Hayatın her alanında ve her kullanımında bu tarz şeyleri yaşıyor ve gözlemliyoruz maalesef. Hatırlıyorsunuzdur, daha önceleri kampanyalar yapılırdı ve evlerde kullanılmış, bitirilmemiş ilaçlar toplanırdı. Böylece bu ilaçların ya yeniden kullanımının sağlanması ya da daha da önemlisi doğru bir şekilde imha edilmesi sağlanırdı. Yani doğaya karışmadan, bilinçli bir şekilde yok edilirdi bunlar. Şimdi zamanı dolan, kullanılmayan ilaçlar çöplerle birlikte doğaya, toprağa, suya karışıyor. Evlerde kullanılan piller, yağ atıkları hakeza…

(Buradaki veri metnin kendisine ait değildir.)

(** ** Runs against a scripted provider *)

Definition page1 : ApiList :=
  {| data := [ {| urs_id := "urs_1"; total_usage := Some 10 |};
               {| urs_id := "urs_2"; total_usage := None |} ];
     has_more := true |}.
Definition page2 : ApiList :=
  {| data := [ {| urs_id := "urs_3"; total_usage := Some 5 |} ];
     has_more := false |}.

(** Two pages, fetched at the first attempt. *)
Definition twoPages : Script :=
  [GotItem {| si_id := "si_123" |}; GotList page1; GotList page2].

(** Two attempts rejected with 429, the third one answered. *)
Definition twice429 : Script :=
  [Failed (httpError 429); Failed (httpError 429);
   GotItem {| si_id := "si_123" |}; GotList page2].

Example getUsageSummary_twoPages :
  getUsageSummary 4 demoDriver "si_123" "2025-01-01" "default" (start twoPages) =
    Some (inr {| sum_subscriptionItemId := "si_123"; sum_stripeAccount := "default";
                 sum_periodStart := "2025-01-01"; totalUsage := 15 |},
          mkSt []
            [({| apiKey := "sk_live_1" |}, Retrieve "si_123" None,
              GotItem {| si_id := "si_123" |});
             ({| apiKey := "sk_live_1" |},
              ListUsageRecordSummaries "si_123" 100 None None, GotList page1);
             ({| apiKey := "sk_live_1" |},
              ListUsageRecordSummaries "si_123" 100 (Some "urs_2") None, GotList page2)]
            []).
Proof. reflexivity. Qed.

Lemma getUsageSummary_live_total_witness :
  ((4 <= 4)%nat /\ wellPaged 5 [page1; page2]) /\
  exists r s',
    getUsageSummary 4 demoDriver "si_123" "2025-01-01" "default" (start twoPages)
      = Some (inr r, s') /\
    totalUsage r = 15 /\
    Forall (onClient {| apiKey := "sk_live_1" |}) (calls s') /\
    length (calls s') = 3%nat.
Proof.
  split; [split; [lia|reflexivity]|].
  destruct (getUsageSummary_live_total 4 demoDriver "si_123" "2025-01-01" "default"
              (start twoPages) (le_n 4))
    as [(res & s' & new & Hrun & Hcalls & Hcl & _) Hanswer].
  pose proof (Hanswer {| si_id := "si_123" |} [page1; page2] [] [] [] eq_refl) as Hsum.
  assert (Hsame : getUsageSummary 4 demoDriver "si_123" "2025-01-01" "default"
                    (start twoPages) =
                  getUsageSummary 4 demoDriver "si_123" "2025-01-01" "default"
                    (mkSt (GotItem {| si_id := "si_123" |}
                             :: (GotList <$> [page1; page2]) ++ []) [] []))
    by reflexivity.
  rewrite Hsame, Hsum in Hrun. injection Hrun as <- <-.
  eexists _, _. split; [rewrite Hsame; exact Hsum|]. split; [reflexivity|].
  split; [|reflexivity]. change (calls (start twoPages) ++ new) with new in Hcalls.
  rewrite <- Hcalls in Hcl. exact Hcl.
Defined.

Lemma getUsageSummary_retry_witness :
  (4 <= 4)%nat /\
  (summaryAttempt {| apiKey := "sk_live_1" |} "si_123" "2025-01-01" "default"
     (start twice429)).1 = inl (ApiError (httpError 429)) /\
  errorStatus (ApiError (httpError 429)) = 429 /\
  exists r s3,
    getUsageSummary 4 demoDriver "si_123" "2025-01-01" "default" (start twice429)
      = Some (inr r, s3) /\
    sleeps s3 = [250; 500] /\
    exists new, calls s3 = new /\ attemptsIn new = 3%nat.
Proof.
  split; [lia|]. split; [reflexivity|]. split; [reflexivity|].
  pose (att := summaryAttempt (W := Script) {| apiKey := "sk_live_1" |}
                 "si_123" "2025-01-01" "default").
  pose (s1 := (att (start twice429)).2).
  pose (s2 := (att (afterSleep 250 s1)).2).
  pose (s3 := (att (afterSleep 500 s2)).2).
  exists {| sum_subscriptionItemId := "si_123"; sum_stripeAccount := "default";
            sum_periodStart := "2025-01-01"; totalUsage := 5 |}, s3.
  exact (proj1 (proj2 (proj2 (proj2
    (getUsageSummary_retry 4 demoDriver "si_123" "2025-01-01" "default"
       (start twice429) (le_n 4)))))
    (ApiError (httpError 429)) (ApiError (httpError 429)) _ s1 s2 s3
    eq_refl eq_refl eq_refl eq_refl eq_refl).
Defined.

(** [recordUsage] against a provider that answers 429 once and would
    accept the next request: the status is one [getUsageSummary] retries on,
    yet the one request is all that is made, nothing is slept, and the error
    is returned; the acceptance scripted next is never asked for. *)
Lemma recordUsage_not_retried :
  retryable (errorStatus (ApiError (httpError 429))) = true /\
  recordUsage demoDriver (demoParams live)
      (start [Failed (httpError 429); GotUsageRecord {| ur_id := "ur_test" |}]) =
    (inl (ApiError (httpError 429)),
     mkSt [GotUsageRecord {| ur_id := "ur_test" |}]
       [({| apiKey := "sk_live_1" |},
         CreateUsageRecord "si_123" (usagePayload (demoParams live))
           (usageOptions (demoParams live)),
         Failed (httpError 429))]
       []).
Proof. split; reflexivity. Qed.

End DriverProps.

(* ===================================================================== *)
(** * Properties of the push idempotency key *)
(* ===================================================================== *)

Module CoreProps.
Import JsString Core StringFacts.

Definition isDigit (c : ascii) : Prop := is_Some (digitOf c).

Lemma digitChar_isDigit n : isDigit (digitChar n).
Proof.
  unfold isDigit, digitChar, digitOf.
  assert (0 <= n mod 10 < 10) as Hr by (apply Z.mod_pos_bound; lia).
  rewrite nat_ascii_embedding by lia.
  destruct (Z.leb_spec 48 (Z.of_nat (48 + Z.to_nat (n mod 10)))); [|lia].
  destruct (Z.leb_spec (Z.of_nat (48 + Z.to_nat (n mod 10))) 57); [|lia].
  cbn. eauto.
Qed.

Lemma pad6_digits n :
  String.length (pad6 n) = 6%nat /\ Forall isDigit (list_ascii_of_string (pad6 n)).
Proof.
  split; [reflexivity|].
  unfold pad6, pad4, pad3, pad2. cbn [list_ascii_of_string].
  repeat constructor; apply digitChar_isDigit.
Qed.

(** The number a string of decimal digits writes; [None] when a character
    is no digit, or there is none. *)
Fixpoint decimalValue (s : string) (acc : Z) : option Z :=
  match s with
  | EmptyString => Some acc
  | String c r => d ← digitOf c; decimalValue r (10 * acc + d)
  end.

Definition valueOf (s : string) : option Z :=
  match s with
  | EmptyString => None
  | _ => decimalValue s 0
  end.

Lemma digitOf_digitChar n : digitOf (digitChar n) = Some (n mod 10).
Proof.
  unfold digitChar, digitOf.
  assert (0 <= n mod 10 < 10) as Hr by (apply Z.mod_pos_bound; lia).
  rewrite nat_ascii_embedding by lia.
  destruct (Z.leb_spec 48 (Z.of_nat (48 + Z.to_nat (n mod 10)))); [|lia].
  destruct (Z.leb_spec (Z.of_nat (48 + Z.to_nat (n mod 10))) 57); [|lia].
  cbn [andb]. f_equal. lia.
Qed.

Lemma valueOf_pad6 n : 0 <= n < 1000000 -> valueOf (pad6 n) = Some n.
Proof.
  intros Hn. unfold valueOf, pad6, pad4, pad3, pad2. cbn [decimalValue].
  rewrite !digitOf_digitChar. cbn [mbind option_bind decimalValue]. f_equal.
  Z.div_mod_to_equations. lia.
Qed.

Ltac eval_digitOf :=
  repeat match goal with
         | |- context [digitOf (Ascii ?a ?b ?c ?d ?e ?f ?g ?h)] =>
             let v := eval vm_compute in (digitOf (Ascii a b c d e f g h)) in
             change (digitOf (Ascii a b c d e f g h)) with v
         end.

Lemma decimalValue_of_uint_acc u acc :
  decimalValue (NilEmpty.string_of_uint u) (Z.pos acc) = Some (Z.pos (Pos.of_uint_acc u acc)).
Proof.
  revert acc. induction u as [|u IH|u IH|u IH|u IH|u IH|u IH|u IH|u IH|u IH|u IH];
    intros acc; cbn [NilEmpty.string_of_uint decimalValue Pos.of_uint_acc]; [done|..];
    (etransitivity; [|apply IH]); eval_digitOf; cbn [mbind option_bind]; f_equal; lia.
Qed.

Lemma decimalValue_of_uint u :
  decimalValue (NilEmpty.string_of_uint u) 0 = Some (Z.of_N (Pos.of_uint u)).
Proof.
  induction u as [|u IH|u IH|u IH|u IH|u IH|u IH|u IH|u IH|u IH|u IH];
    cbn [NilEmpty.string_of_uint decimalValue Pos.of_uint]; [done|exact IH|..];
    (etransitivity; [|apply decimalValue_of_uint_acc]); eval_digitOf; reflexivity.
Qed.

Lemma valueOf_string_of_uint u :
  valueOf (NilZero.string_of_uint u) = Some (Z.of_N (Pos.of_uint u)).
Proof.
  destruct u; rewrite <- decimalValue_of_uint; reflexivity.
Qed.

Lemma valueOf_wholeDigits n : 0 <= n -> valueOf (wholeDigits n) = Some n.
Proof.
  intros Hn. unfold wholeDigits. rewrite valueOf_string_of_uint.
  pose proof (DecimalN.Unsigned.of_to (Z.to_N n)) as Hof. unfold N.of_uint in Hof.
  rewrite Hof. f_equal. lia.
Qed.

(** The integer part is written without leading zeros. *)
Lemma wholeDigits_canonical n :
  wholeDigits n = "0" \/
  exists c r, wholeDigits n = String c r /\ c <> "0"%char.
Proof.
  unfold wholeDigits. set (k := Z.to_N n).
  assert (Hnorm : Decimal.unorm (N.to_uint k) = N.to_uint k).
  { rewrite <- DecimalN.Unsigned.to_of. by rewrite DecimalN.Unsigned.of_to. }
  destruct (N.to_uint k) as [|u|u|u|u|u|u|u|u|u|u] eqn:Hu;
    try (right; eexists _, _; split; [reflexivity|done]).
  assert (u = Decimal.Nil \/ u <> Decimal.Nil) as [->|Hne]
    by (destruct u; first [by left|by right]); [by left|].
  rewrite DecimalFacts.unorm_D0 in Hnorm.
  pose proof (DecimalFacts.nb_digits_unorm u Hne) as Hlen.
  rewrite Hnorm in Hlen. cbn in Hlen. lia.
Qed.

(** [scaled6 x] is the integer nearest to [|x| * 10^6], the larger one on
    a tie. *)
Lemma scaled6_nearest (x : Q) :
  0 <= scaled6 x /\
  (inject_Z (scaled6 x) - (1 # 2) <= Qabs x * 1000000)%Q /\
  (Qabs x * 1000000 < inject_Z (scaled6 x) + (1 # 2))%Q.
Proof.
  unfold scaled6. set (y := (Qabs x * 1000000 + (1 # 2))%Q).
  pose proof (Qfloor_le y) as Hle. pose proof (Qlt_floor y) as Hlt.
  assert (Hy : (0 <= y)%Q).
  { unfold y. pose proof (Qabs_nonneg x). lra. }
  rewrite inject_Z_plus in Hlt. change (inject_Z 1) with 1%Q in Hlt.
  assert (Heq : (y == Qabs x * 1000000 + (1 # 2))%Q) by reflexivity.
  split; [|clearbody y; split; lra].
  change 0 with (Qfloor 0). by apply Qfloor_resp_le.
Qed.

(** C2. The push idempotency key is "push:", the tenant id, the
    subscription item, the period start and the quantity, joined by colons.
    The quantity is written with exactly six decimal places: a minus sign
    when it is negative, then the digits of [n / 10^6], a point, and the six
    digits of [n mod 10^6], [n] being the integer nearest to the absolute
    value of the quantity times 10^6 (the larger one on a tie); the digits
    before the point have no leading zero. The key is a
    function of these four values, and for the quantity 100.5 and the period
    "2025-01-01" it is the string push:T:S:2025-01-01:100.500000. *)
Theorem push_key_format (T S P : string) (q : Q) :
  let key := generateStripeIdempotencyKey
               {| tenantId := T; subscriptionItemId := S; periodStart := P;
                  quantity := q |} in
  (exists sign whole frac n,
     key = "push:" +:+ T +:+ ":" +:+ S +:+ ":" +:+ P +:+ ":"
           +:+ sign +:+ whole +:+ "." +:+ frac /\
     (sign = "-" /\ (q < 0)%Q \/ sign = "" /\ (0 <= q)%Q) /\
     String.length frac = 6%nat /\
     Forall isDigit (list_ascii_of_string frac) /\
     0 <= n /\
     (inject_Z n - (1 # 2) <= Qabs q * 1000000)%Q /\
     (Qabs q * 1000000 < inject_Z n + (1 # 2))%Q /\
     valueOf whole = Some (n / 1000000) /\
     valueOf frac = Some (n mod 1000000) /\
     (whole = "0" \/ exists c r, whole = String c r /\ c <> "0"%char)) /\
  generateStripeIdempotencyKey
    {| tenantId := T; subscriptionItemId := S; periodStart := "2025-01-01";
       quantity := (201 # 2)%Q |}
  = "push:" +:+ T +:+ ":" +:+ S +:+ ":2025-01-01:100.500000".
Proof.
  cbn zeta. split.
  - unfold generateStripeIdempotencyKey, toFixed6. cbn [tenantId subscriptionItemId
      periodStart quantity].
    destruct (scaled6_nearest q) as (Hn & Hlo & Hhi).
    exists (if Qlt_le_dec q 0 then "-" else ""), (wholeDigits (scaled6 q / 1000000)),
      (pad6 (scaled6 q mod 1000000)), (scaled6 q).
    split; [reflexivity|].
    split; [destruct (Qlt_le_dec q 0); [by left|by right]|].
    split; [apply pad6_digits|]. split; [apply pad6_digits|].
    split; [done|]. split; [done|]. split; [done|].
    split; [|split].
    + apply valueOf_wholeDigits. apply Z.div_pos; lia.
    + apply valueOf_pad6. apply Z.mod_pos_bound. lia.
    + apply wholeDigits_canonical.
  - unfold generateStripeIdempotencyKey. cbn [tenantId subscriptionItemId
      periodStart quantity].
    by change (toFixed6 (201 # 2)) with "100.500000".
Qed.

Bu noktada hepimize birçok görev düşüyor. Ama öncelikle acaba belediyeler, belediyemiz, çevre bilincini geliştirmek adına projeler geliştirip çalışmalar yapamaz mı? Güzel uygulamalarımız var mesela; cam atıkları için konulmuş depolama alanları var. Bunun gibi evsel atıkların daha evde iken ayrıştırılmasını sağlamak adına çalışmalar yapılabilir. Atık çeşidine göre çöp torbalarının kullanımının sağlanması, kağıt atıkları için ayrı çöp konteynırlarının konulması, pil toplanma birimlerinin oluşturulması hatta kullanılmayan ilaçların toplanarak ilgili birimlere ulaştırılmasının tek bir elden sağlanması gerçekleştirilebilir. Çok ütopik düşünmüyorum herhalde. Bunlar, yapılabilir ve uygulaması zor olmayan küçük ama sonucu büyük çözümler olabilir. Bunların yanı sıra düzenlenecek etkinliklerle özellikle genç kuşağın bilinçlendirilmesi için çalışmalar geçekleştirilebilir. Yarışmalar, farkındalık uygulamaları, çevre gönüllülüğü vs. ile her yerel birim kendi bulunduğu yerde üzerine düşeni yapsa zaten durum kendiliğinden düzelmeyecek midir? Görece usulü ile örnek olunarak diğer yerel birimler ya da insanlar da harekete geçirilebilir kanaatindeyim. Belediyemiz ilgililerinin de bu konularda gerekli hassasiyeti göstereceğini ümit ediyorum.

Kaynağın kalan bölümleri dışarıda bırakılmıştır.